ここに開示された技術は、表示デバイスなどに用いられるプラズマディスプレイパネルの製造方法に関する。
プラズマディスプレイパネル(以下、PDPと称する)は、前面板と背面板とで構成される。前面板は、ガラス基板と、ガラス基板の一方の主面上に形成された表示電極と、表示電極を覆ってコンデンサとしての働きをする誘電体層と、誘電体層上に形成された酸化マグネシウム(MgO)からなる保護層とで構成されている。一方、背面板は、ガラス基板と、ガラス基板の一方の主面上に形成されたデータ電極と、データ電極を覆う下地誘電体層と、下地誘電体層上に形成された隔壁と、各隔壁間に形成された赤色、緑色および青色それぞれに発光する蛍光体層とで構成されている。
保護層には、主に2つの機能がある。1つ目は、放電によるイオン衝撃から誘電体層を保護することである。2つ目は、アドレス放電を発生させるための初期電子を放出することである。イオン衝撃から誘電体層が保護されることにより、放電電圧の上昇が抑制される。初期電子放出数が増加することにより、画像のちらつきの原因となるアドレス放電ミスが低減される。初期電子放出数を増加させるために、MgOに不純物を添加する技術や、MgO粒子をMgO膜上に形成する技術が知られている(例えば、特許文献1参照)。
特開2002−260535号公報
近年、テレビは高精細化が進んでおり、市場では低コスト・低消費電力・高輝度のフルHD(ハイ・ディフィニション)(1920×1080画素:プログレッシブ表示)PDPが要求されている。保護層からの電子放出特性はPDPの画質を決定するため、電子放出特性を制御することが非常に重要である。
このようにPDPの高精細化や低消費電力化を進めるにあたっては、放電電圧が高くならないようにすることと、さらに、点灯不良を低減して画質を向上させることを、同時に実現させなければならないという課題があった。
本発明はこのような課題に鑑みなされたもので、高輝度の表示性能を備え、かつ低電圧駆動が可能なPDPを実現することを目的としている。
上記課題を解決するため、本発明のPDPの製造方法は、電極、誘電体、および保護層を形成した前面板と、背面板とを、放電空間を形成して対向配置し、封着材にて封着し前記放電空間内のガスを排気する、封着排気工程を有するPDPの製造方法において、前記封着排気工程では、前記前面板と前記背面板とを封着する期間、または封着した後に、前記放電空間内のガスを排気するステップと、前記放電空間に酸化性ガスを導入するステップと、前記酸化性ガスを排気するステップと、前記酸化性ガスを排気した後に、前記放電空間に還元性有機ガスを導入するステップと、前記還元性有機ガスを排気するステップと、前記放電空間に放電ガスを封入するステップと、を有することを特徴とする。

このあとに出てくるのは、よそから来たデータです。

(* ===== verification/Etcd.v ===== *)
(** * The etcd backend's inventory

    Models internal/storage/etcd_inventory.go and etcd_certindex.go.  The store
    is etcd's: keys with values and revisions, and transactions that apply a
    list of writes if a list of comparisons holds.  Physical keys are
    represented by what they name; a value by what it decodes to.  The
    modification times kept in front of blobs are left out.

    The operations are programs of [Concurrent]: between any two of their
    requests the other replicas' transactions may run. *)

From S2P Require Import Prelude GoStrings GoTime X509 Inventory Storage Concurrent Records InventorySpec Numbered.

(** ** The store *)

(** A revision stands beside each value whose revision some comparison uses. *)
Record Etcd := mkEtcd {
  e_rev : Z;
  e_seq : option (Z * Z);
  e_entries : gmap Z (Z * inventoryRecordJSON);
  e_serial : gmap string (option Z);
  e_subject : gmap string string;
  e_head : option (Z * string);
  e_marker : option (Z * string);
  (** the HMAC key and the certnames with a stored certificate *)
  e_hmacKey : option string;
  e_certs : gset string }.

(** A serial's value is its sequence number, or [None] for "ambiguous". *)
Inductive op :=
  | PutSeq (n : Z) | DelSeq
  | PutEntry (n : Z) (v : inventoryRecordJSON) | DelEntry (n : Z) | DelEntries
  | PutSerial (s : string) (v : option Z) | DelSerial (s : string) | DelSerials
  | PutSubject (s serial : string) | DelSubject (s : string) | DelSubjects
  | PutHead (h : string) | DelHead
  | PutMarker (payload : string) | DelMarker.

Definition set_seq x s := mkEtcd (e_rev s) x (e_entries s) (e_serial s) (e_subject s) (e_head s) (e_marker s) (e_hmacKey s) (e_certs s).
Definition set_entries x s := mkEtcd (e_rev s) (e_seq s) x (e_serial s) (e_subject s) (e_head s) (e_marker s) (e_hmacKey s) (e_certs s).
Definition set_serial x s := mkEtcd (e_rev s) (e_seq s) (e_entries s) x (e_subject s) (e_head s) (e_marker s) (e_hmacKey s) (e_certs s).
Definition set_subject x s := mkEtcd (e_rev s) (e_seq s) (e_entries s) (e_serial s) x (e_head s) (e_marker s) (e_hmacKey s) (e_certs s).
Definition set_head x s := mkEtcd (e_rev s) (e_seq s) (e_entries s) (e_serial s) (e_subject s) x (e_marker s) (e_hmacKey s) (e_certs s).
Definition set_marker x s := mkEtcd (e_rev s) (e_seq s) (e_entries s) (e_serial s) (e_subject s) (e_head s) x (e_hmacKey s) (e_certs s).
Definition set_rev x s := mkEtcd x (e_seq s) (e_entries s) (e_serial s) (e_subject s) (e_head s) (e_marker s) (e_hmacKey s) (e_certs s).

(** One write of a transaction that commits at revision [r]. *)
Definition apply_op (r : Z) (s : Etcd) (o : op) : Etcd :=
  match o with
  | PutSeq n => set_seq (Some (r, n)) s
  | DelSeq => set_seq None s
  | PutEntry n v => set_entries (<[n := (r, v)]> (e_entries s)) s
  | DelEntry n => set_entries (delete n (e_entries s)) s
  | DelEntries => set_entries ∅ s
  | PutSerial x v => set_serial (<[x := v]> (e_serial s)) s
  | DelSerial x => set_serial (delete x (e_serial s)) s
  | DelSerials => set_serial ∅ s
  | PutSubject x v => set_subject (<[x := v]> (e_subject s)) s
  | DelSubject x => set_subject (delete x (e_subject s)) s
  | DelSubjects => set_subject ∅ s
  | PutHead h => set_head (Some (r, h)) s
  | DelHead => set_head None s
  | PutMarker p => set_marker (Some (r, p)) s
  | DelMarker => set_marker None s
  end.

本発明によれば、保護層における電子放出特性を向上させ、維持放電電圧を低減することが可能で、高精細画像でも高輝度で低電圧駆動が可能な表示特性に優れたPDPを実現することができる。
実施の形態に係るPDPの構造を示す斜視図 実施の形態に係るPDPの製造方法のフローチャート 第1のプロファイル例を示す図 第2のプロファイル例を示す図 第3のプロファイル例を示す図 第4のプロファイル例を示す図 第4のプロファイル例を示す図 第5のプロファイル例を示す図 第6のプロファイル例を示す図
[1.PDP1の構造]
PDPの基本構造は、一般的な交流面放電型PDPである。図1に示すように、PDP1は前面ガラス基板3などよりなる前面板2と、背面ガラス基板11などよりなる背面板10とが対向して配置されている。前面板2と背面板10とは、外周部がガラスフリットなどからなる封着材によって気密封着されている。封着されたPDP1内部の放電空間16には、ネオン(Ne)およびキセノン(Xe)などの放電ガスが53kPa〜80kPaの圧力で封入されている。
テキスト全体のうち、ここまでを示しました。